> Problem to work on:
Restate exactly the lines from the top of the listing below to the line containing "time of its"; the remaining lines are not wanted.

> Available records:

(** * NotebookLight-Ollama: the response-normalization and extraction services

    A shallow embedding of [src/services/geminiService.ts] (the cloud
    variant) and [src/services/ollamaService.ts] (the local variant), with
    the parts of the JavaScript platform they call: strings as sequences of
    UTF-16 code units, IEEE doubles printed by [Number::toString], the
    [ToString] and [ToBoolean] coercions, [String.prototype.trim],
    [JSON.parse] and the one regular expression of the source.

    An [async] function is a function that returns a completion: the value
    it resolves to, or the value it rejects with.  What the services do not
    decide is an argument of the model: the SDK client and the [fetch] of
    the local backend are functions, [Date.now()] is a clock that gives the
    time of its every call, and a streamed body is the list of its chunks
    as [TextDecoder.decode] returns them.  The values are data and
    callables; no object carries methods of its own besides the [toString]
    and [valueOf] that the coercions look up, and none is a thenable.  The
    start-up checks of the cloud module (the API key, the export name of
    the SDK) come before any call; they are modelled apart, in
    [Startup]. *)

From Stdlib Require Import ZArith NArith List Bool Lia String Ascii.
From Stdlib Require Import DecimalN FinFun.
Import ListNotations.

(** ** JavaScript strings *)

(** A JavaScript string is a finite sequence of 16-bit code units. *)
Definition code_unit := N.
Definition jsstring := list code_unit.
(** * sherror: error codes kept in sync with GitHub Discussions

    A shallow embedding of [mod.ts] (class [SherrorClient]) and a
    verification of its documented behaviour: construction, [get],
    [parseGitRemote], [parseDiscussionNumber], [writebackConfig], [sync]
    and [clear].

    Conventions of the embedding.
    - JavaScript strings are [string]s (sequences of bytes, UTF-8).
    - A JavaScript value that may be [undefined] is an [option].
    - [throw] is the left injection of a sum; the exception value keeps the
      constructor ([Error], [TypeError]) and the message.
    - The remote platform, the file system and the console are reached
      through an explicit state; every call that leaves the process is
      recorded in a trace. *)

From Stdlib Require Import ZArith String Ascii List Lia Bool.
From Stdlib Require Import DecimalString DecimalZ DecimalPos.
From stdpp Require Import base option list strings.

Open Scope Z_scope.

(** ** JavaScript values and built-ins used by the client *)

Module JS.

(** Exceptions: [new Error(msg)], and the [TypeError]s raised by the runtime
    itself (a property read on [undefined], an invalid URL). *)
Inductive Exn : Type :=
| Error (message : string)
| TypeError (message : string).

Definition result (A : Type) : Type := Exn + A.
Abbreviation Ok := (@inr Exn _).
Abbreviation Throw := (@inl Exn _).

(** The [number]s the client handles: integers and [NaN]. Integers are kept
    exact (the rounding of IEEE doubles beyond 2^53 is outside the model). *)
Inductive number : Type :=
| NaN
| Num (z : Z).

(** Truthiness of the two kinds of values the client tests. *)
Definition truthy_string (s : string) : bool :=
  match s with
  | EmptyString => false
  | String _ _ => true
  end.

Definition truthy (o : option string) : bool :=
  match o with
  | Some s => truthy_string s
  | None => false
  end.
Lemma unkept_answer_is_asked_again_witness :
  let first := fetch_handler net_up active post_scan in
  first.2 = network_answer net_up (net_log active) post_scan ∧
  caches first.1 = caches active ∧
  (fetch_handler net_up first.1 post_scan).2
    = network_answer net_up (net_log active ++ [post_scan]) post_scan ∧
  net_log (fetch_handler net_up first.1 post_scan).1
    = net_log active ++ [post_scan; post_scan].
Proof.
  apply (unkept_answer_is_asked_again net_up active post_scan); by vm_compute.
Defined.


Lemma only_ok_responses_served_from_cache_witness :
  ok r200 = true.
Proof.
  apply (only_ok_responses_served_from_cache net_up old_storage active
           ("GET", "/styles.css") r200).
  - exact old_storage_wf.
  - assert (cache_of CACHE_NAME old_storage = ∅) as -> by (by vm_compute).
    apply map_Forall_empty.
  - exact active_reachable.
  - reflexivity.
  - by vm_compute.
Defined.

End ServingInstances.

End CacheExtras.

(** * Further properties of the queue *)

Module QueueExtras.
Import ScanQueue Background QueueProofs.

Section Drains.
Implicit Types (env : Env) (st : SyncState) (scan r : JsObject).

Lemma delivered_turn env st scan :
  all_delivered env →
  acknowledged env st scan = true ∧ removal_succeeds env st scan = true.
Proof.
  intros [Hnet Hdel]. unfold acknowledged, removal_succeeds.
  destruct (Hnet (trace st) (resubmission scan)) as (response & -> & Hok).
  by rewrite Hdel.
Qed.

Lemma delivered_visited_gone env st (visited : list JsObject) r :
  all_delivered env → r ∈ visited →
  r ∉ pending (db (foldl (sync_one env) st visited)).
Proof.
  intros Henv. revert st.
  induction visited as [|x visited IH]; intros st Hr Hin.
  - by apply elem_of_nil in Hr.
  - simpl in Hin. apply elem_of_cons in Hr as [->|Hr].
    + apply (sublist_subseteq _ _ (drain_sublist env _ visited)) in Hin.
      destruct (delivered_turn env st x Henv) as [Hack Hrm].
      by apply (sync_one_removed env st x).
    + by apply (IH (sync_one env st x)).
Qed.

> Reply to the task:
(** * NotebookLight-Ollama: the response-normalization and extraction services

    A shallow embedding of [src/services/geminiService.ts] (the cloud
    variant) and [src/services/ollamaService.ts] (the local variant), with
    the parts of the JavaScript platform they call: strings as sequences of
    UTF-16 code units, IEEE doubles printed by [Number::toString], the
    [ToString] and [ToBoolean] coercions, [String.prototype.trim],
    [JSON.parse] and the one regular expression of the source.

    An [async] function is a function that returns a completion: the value
    it resolves to, or the value it rejects with.  What the services do not
    decide is an argument of the model: the SDK client and the [fetch] of
    the local backend are functions, [Date.now()] is a clock that gives the
    time of its every call, and a streamed body is the list of its chunks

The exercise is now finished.